Large scale distributed computing systems have been extensively utilized to host critical applications in the fields of national defense, finance, scientific research, commerce, etc. However, applications in distributed systems face the risk of service outages due to inevitable faults. Without proper fault management methods, faults can lead to significant revenue loss and degradation of Quality of Service. An ideal fault management solution should guarantee fast and accurate fault diagnosis, scalability in distributed systems, portability for a variety of systems, and the versatility of recovering different types of faults.

 

This dissertation presents a model-based fault management structure which automatically recovers computing systems from faults. This structure can recover a system from common faults while minimizing the impact on the system’s Quality of Service (QoS). It covers all stages of fault management including fault detection, identification and recovery. It also has the flexibility to incorporate various fault detection and diagnosis methods. When faults occur, the approach identifies fault types and intensity and accordingly compute the optimal recovery plan with minimum performance degradation, based on a user-defined utility cost function that defines performance objectives and a predictive control algorithm. The fault management approach has been verified on a centralized Web application testbed and a distributed big data processing testbed with four types of simulated faults: memory leak, network congestion, CPU hog and disk failure. This dissertation will also verify the feasibility of the fault recovery control algorithm. Simulation results show that our approach enabled effective automatic recovery from these faults. Performance evaluation reveals that CPU and memory overhead of the fault management process is negligible.

 

To allow domain engineers to conveniently apply the proposed fault management structure on their specific systems, a component-based modeling environment is developed.
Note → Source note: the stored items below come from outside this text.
Lemma job_map clock k s :
  job k s → (k < length input)%nat →
  ∃ s', worker_iter sort writable mapf reducef Up Up clock s = Ret (inl s') ∧ job (S k) s'.
Proof.
  intros Hj Hk. destruct (jb_log _ _ Hj) as (l & Ha & Hl). pose proof (job_worker_id _ _ Hj) as Hwid.
  destruct (round_ask input nRed clock _ (mkAskTaskArgs (sy_id s)) k l Ha) as
    (t & t' & reply & Ht & E & Hr & -> & Hid); [lia..|]. rewrite Hwid in Hid.
  destruct (lookup_lt_is_Some_2 input k Hk) as [f Hf].
  destruct Hr as [HN Hr]. rewrite Hf in Hr. destruct Hr as (Hty & Htid & Hfl).
  pose proof (jb_input _ _ Hj) as Hin. pose proof (proj1 (Forall_lookup _ _) Hin _ _ Hf) as Hfc.
  destruct (map_task_run (ar_Id reply) reply f (content f) (sy_fs s))
    as (fs' & outs & Hm & Ho & Hw & Hn); [lia|lia|lia|done|done|].
  assert (pairs k = mf f (content f)) as Hpk by (unfold pairs; by rewrite Hf).
  rewrite Htid, HN, Hid, <-Hpk in *.
  set (args := mkTaskDoneArgs 0 (ar_TaskType reply) (Z.of_nat k) outs).
  destruct (round_done input nRed (sy_coord s) k l t (clock (Z.of_nat k)).2 args (mkAskTaskArgs (sy_id s)))
    as (c2 & Hdone & Ha2); [done|done|lia|done|unfold round_report; by rewrite Hf|].
  exists (mkSystem c2 fs' 0). split.
  { rewrite <-Hid. eapply iter_run; [done|lia| |]; rewrite ?Hid, ?Htid; [|done].
    unfold do_task. rewrite Hty. done. }
  constructor; simpl.
  - eexists. split; [done|]. by apply log_ok_map.
  - done.
  - rewrite Forall_forall in *. intros g Hg. rewrite Hn; [by apply Hin|].
    intros j. rewrite Ho. intros (_ & E')%reported_Some. revert E'. apply plain_map_file. by apply input_plain.
  - intros u i Hu Hi Hb. destruct (decide (u = k)) as [->|Hne]; [by apply Hw|].
    rewrite Hn; [by apply (jb_inter _ _ Hj); [lia|..]|]. intros j. rewrite Ho.
    intros (_ & (_ & ? & _)%map_file_inj)%reported_Some; lia.
  - intros r Hr0. rewrite Hn by (intros j; rewrite Ho; by intros (_ & E')%reported_Some).
    rewrite (jb_out _ _ Hj) by done. rewrite !decide_False; [done|lia..].
Qed.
The meta-model of the fault management structure is developed with Unified Modeling Language as an abstract of a general fault management solution for computing systems. It defines the fundamental reusable components that comprise such a system, including the connections among them, attributes of each component and constraints. The meta-model can be interpreted into a user-friendly graphic modeling environment for creating application models of practical domain specific systems and generating codes that can be executed on them.

 

Best regards,
Rui